The Phoenix

Black History Month more vital than ever

We’re in the middle of Black History Month, and for a second consecutiv­e year the observance is being affected by the ongoing COVID-19 pandemic.


A spike in coronaviru­s infections this winter dashed hopes for more of the activities typically associated with the month. Once again many of them are taking place online via digital platforms

It’s most unfortunat­e, as one of the hallmarks of Black History Month is a series of events that bring people of all races and ethnicitie­s together. It’s an opportunit­y to celebrate the accomplish­ments of Black Americans and commit to continuing efforts to fight the racism that lingers in this country despite all the advancemen­ts we’ve achieved over the past 60 years or so.

We look forward to the day, hopefully very soon, when we’re able to get together in person for this and so many other cherished events throughout the calendar.

But there is a positive aspect to the focus on virtual events. Activities online can be enjoyed without having to leave home. Programs that might be too far away or pose other hurdles for someone to attend in person become easily accessible for anyone with an internet connection. As with so many other endeavors impacted by the pandemic, it’s easy to imagine expanding opportunit­ies to participat­e by offering a virtual option for events even when in-person attendance becomes common again.

Black History Month continues to have even more significan­ce than usual due to the ongoing debate over how people interpret the role of race in contempora­ry American life. It remains clear that our nation still has a lot of work to do in terms of racial healing, and this observance can help.

It’s imperative that this month’s activities remind Americans of the hardships Black Americans endured during the era of slavery and far beyond. It also represents an opportunit­y to emphasize stories of people who fought against that mistreatme­nt. A good way to do that is to visit local museums and historic sites in our own region.

Remember that Black history isn’t just about what happened in the American South.

Yes, slavery, the Civil War, the Jim Crow era and the civil rights movement were centered in that region, but the history of Black life in the North demands attention as well. The Black communitie­s in our region have a rich heritage and powerful stories of their own.

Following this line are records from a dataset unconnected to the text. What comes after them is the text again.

(** Where [swap_kinds] stopped: the kinds changed were moved away; without a fault all of them
    were, and hold what was staged. *)
Definition swap_post (ks changed : list string) (w w' : disk) (r : result fexn (list string * option fexn)) : Prop :=
  match r with
  | Ok (changed', failed) => exists dn, changed' = changed ++ dn /\ NoDup dn /\ away dn w w' /\ (forall k, k ∈ dn -> k ∈ ks)
      /\ (forall k, k ∈ kinds -> k ∉ ks -> at_ w' !! previous_dir k = at_ w !! previous_dir k)
      /\ match failed with
         | None => forall k, k ∈ ks -> at_ w' !! (Dest, k) = at_ w !! staged_dir k
         | Some _ => faults w = S (faults w')
         end
  | Err _ => False
  end.
Lemma not_in_strs k l : k ∉ l -> in_strs k l = false.
Proof. intros H. destruct (in_strs k l) eqn:E; [|done]. exfalso. by apply H, list_elem_of_In, in_strs_iff. Qed.
Lemma does_swap ks changed w : NoDup ks -> (forall k, k ∈ ks -> k ∈ kinds /\ k ∉ changed) ->
  (forall k, k ∈ ks -> is_Some (at_ w !! staged_dir k) /\ at_ w !! previous_dir k = None) ->
  does (swap_kinds ks changed) (swap_post ks changed w) w.
Proof.
  revert changed w. induction ks as [|k ks IH]; intros changed w Hnd Hin Hat; cbn [swap_kinds].
  { exists []. rewrite app_nil_r. split; [done|]. split; [constructor|]. split; [split; [set_solver|done]|]. set_solver. }
  inversion Hnd as [|k' ks' Hk Hnd']; subst. destruct (Hin k) as [Hkk Hkc]; [set_solver|].
  destruct (Hat k) as [[x Hx] Hp]; [set_solver|].
  (* the rest, once this kind was swapped *)
  assert (Hrest : forall w2, faults w2 = faults w -> at_ w2 !! (Dest, k) = Some x -> at_ w2 !! previous_dir k = at_ w !! (Dest, k) ->
    (forall y, y <> (Dest, k) -> y <> previous_dir k -> y <> staged_dir k -> at_ w2 !! y = at_ w !! y) ->
    does (swap_kinds ks (changed ++ [k])) (swap_post (k :: ks) changed w) w2).
  { intros w2 Hf Hd Hpr Hy. eapply does_mono; [apply IH; [done| |]|].
    - intros k' Hk'. destruct (Hin k') as [H1 H2]; [set_solver|]. split; [done|]. set_solver.
    - intros k' Hk'. destruct (Hin k') as [H1 H2]; [set_solver|]. assert (k' <> k) by set_solver.
      rewrite !Hy; [apply Hat; set_solver|..]; try done; try (by apply not_eq_sym, staged_previous); try (by apply staged_previous).
      all: intros E; first [apply previous_inj in E | apply staged_inj in E]; done.
    - intros w3 [[ch failed]|y] H3; [|done]. destruct H3 as (dn & -> & Hndn & [Ha Hb] & Hsub & Hkeep & Hr). exists (k :: dn).
      rewrite <- app_assoc. assert (Hkd : k ∉ dn) by (intros Hc; by apply Hk, Hsub). split; [done|]. split; [by constructor|].
      assert (Hdest : forall n, n <> k -> at_ w2 !! (Dest, n) = at_ w !! (Dest, n)) by (intros n Hn; apply Hy; [congruence|done|done]).
      split; [split|].
      + intros k' [->|Hk']%elem_of_cons.
        * by rewrite Hkeep.
        * rewrite Ha by done. apply Hdest. by intros ->.
      + intros n Hn. rewrite Hb by set_solver. apply Hdest. set_solver.
      + split; [set_solver|]. split.
        { intros k' Hk' Hn. rewrite Hkeep by set_solver. apply Hy; [done| |by apply not_eq_sym, staged_previous].
          intros ->%previous_inj. set_solver. }
        destruct failed as [e|]; [congruence|]. intros k' [->|Hk']%elem_of_cons.
        * rewrite Hb by done. by rewrite Hd, Hx.
        * rewrite Hr by done. apply Hy; [done| |]; [by apply staged_previous; [apply Hin; set_solver|]|].
          intros ->%staged_inj. done. }
  (* the stops *)
  assert (Hstop : forall w2 dn e, faults w = S (faults w2) -> (dn = [] /\ at_ w2 = at_ w
      \/ dn = [k] /\ at_ w2 !! previous_dir k = at_ w !! (Dest, k) /\ forall y, y <> (Dest, k) -> y <> previous_dir k -> at_ w2 !! y = at_ w !! y) ->
    swap_post (k :: ks) changed w w2 (Ok (changed ++ dn, Some e))).
  { intros w2 dn e Hf Hw. exists dn. split; [done|]. destruct Hw as [[-> Hw]|(-> & Hpr & Hy)].
    - split; [constructor|]. split; [split; [set_solver|intros; by rewrite Hw]|]. split; [set_solver|].
      split; [intros; by rewrite Hw|done].
    - split; [apply NoDup_singleton|]. split; [split; [by intros k' ->%list_elem_of_singleton|]|].
      + intros n Hn. apply Hy; [|done]. set_solver.
      + split; [set_solver|]. split; [|done]. intros k' Hk' Hn. apply Hy; [done|]. intros ->%previous_inj. set_solver. }
  assert (Hsp : staged_dir k <> previous_dir k) by (by apply staged_previous).
  apply does_bind. acts. intros a w1 [-> ->]. cbn beta iota. apply does_bind. case_bool_decide as Hs.
  - apply does_attempt, does_ask. acts. intros a w1 [(y & Hy & -> & ->)|([e ->] & Hbr)].
    2:{ destruct Hbr as [Hbr|[_ [Hn|[z Hz]]]]; [|rewrite Hn in Hs; by destruct Hs|congruence].
        apply broken_none in Hbr as (_ & Hf & Hat1). pose proof (Hstop w1 [] e Hf (or_introl (conj eq_refl Hat1))) as H2. by rewrite app_nil_r in H2. }
    cbn beta iota zeta. set (w1 := with_at w _).
    assert (Hd1 : at_ w1 !! (Dest, k) = None) by (cbn; by rewrite lookup_insert_ne, lookup_delete_eq by done).
    assert (Hp1 : at_ w1 !! previous_dir k = at_ w !! (Dest, k)) by (cbn; by rewrite lookup_insert_eq).
    assert (Ho1 : forall z, z <> (Dest, k) -> z <> previous_dir k -> at_ w1 !! z = at_ w !! z)
      by (intros z H1 H2; cbn; by rewrite lookup_insert_ne, lookup_delete_ne by congruence).
    apply does_bind, does_attempt, does_ask. acts. intros a w2 [(z & Hz & -> & ->)|([e ->] & Hbr)].
    + cbn beta iota zeta. replace (in_strs k (changed ++ [k])) with true.
      2:{ symmetry. apply in_strs_iff, in_or_app. right. by left. }
      rewrite Ho1, Hx in Hz by done. injection Hz as <-. apply Hrest; [done|cbn; by rewrite lookup_insert_eq| |].
      * cbn [at_ with_at]. rewrite lookup_insert_ne, lookup_delete_ne by done. exact Hp1.
      * intros z H1 H2 H3. cbn [at_ with_at]. rewrite lookup_insert_ne, lookup_delete_ne by congruence. by apply Ho1.
    + destruct Hbr as [Hbr|[_ [Hn|[z Hz]]]]; [|by rewrite Ho1, Hx in Hn|congruence].
      apply broken_none in Hbr as (_ & Hf & Hat1). cbn beta iota. apply Hstop; [exact Hf|right]. by rewrite Hat1.
  - cbn beta iota zeta delta [mret prog_ret does]. apply does_bind, does_attempt, does_ask.
    assert (Hd : at_ w !! (Dest, k) = None) by (destruct (at_ w !! (Dest, k)) eqn:E; [|done]; exfalso; by apply Hs).
    acts. intros a w2 [(z & Hz & -> & ->)|([e ->] & Hbr)].
    + cbn beta iota. rewrite not_in_strs by done. rewrite Hx in Hz. injection Hz as <-.
      apply Hrest; [done|cbn; by rewrite lookup_insert_eq| |].
      * cbn. rewrite lookup_insert_ne, lookup_delete_ne by done. by rewrite Hp.
      * intros z H1 H2 H3. cbn. by rewrite lookup_insert_ne, lookup_delete_ne by congruence.
    + destruct Hbr as [Hbr|[_ [Hn|[z Hz]]]]; [|congruence|congruence].
      apply broken_none in Hbr as (_ & Hf & Hat1). pose proof (Hstop w2 [] e Hf (or_introl (conj eq_refl Hat1))) as H2. by rewrite app_nil_r in H2.
Qed.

That includes involvemen­t in the Undergroun­d Railroad for runaway slaves and activism in the effort to attain equal rights for people of all colors and creeds after the Civil War. The Reading Branch of the NAACP offers a list of area Undergroun­d Railroad sites at www.readingnaa­­d. The Chester County History Center’s library and galleries help tell the story of African Americans who helped shape our region. These are just a few of the resources available right in our region. Many colleges, libraries and churches also offer informatio­n and programmin­g for Black History Month.

We must note a locally produced event that celebrates the Black history being made in our own time. On Tuesdays in February Reading Mayor Eddie Moran is hosting a Zoom series on great Black inventors and how their work impacts today’s world. There are plans to hold an event at Albright College where the inventors will discuss how they developed and implemente­d their ideas. Registrati­on is required to join these sessions at readingpa.zoom. us/webinar/register/WN_Fb8JNEVtS_uYFDa6GNDb­zQ

“Each one of these successful innovators and creators has a story that I firmly believe will impact and inspire several lives from our community, particular­ly our youth,” Moran said in his announceme­nt of the program.

Indeed, inspiring people to help create a better future is as important an aspect of Black History Month as reminding people about the tragedies and triumphs of the past and present.

We urge readers to keep these resources and the topic in general in mind not just during these four weeks but throughout the year.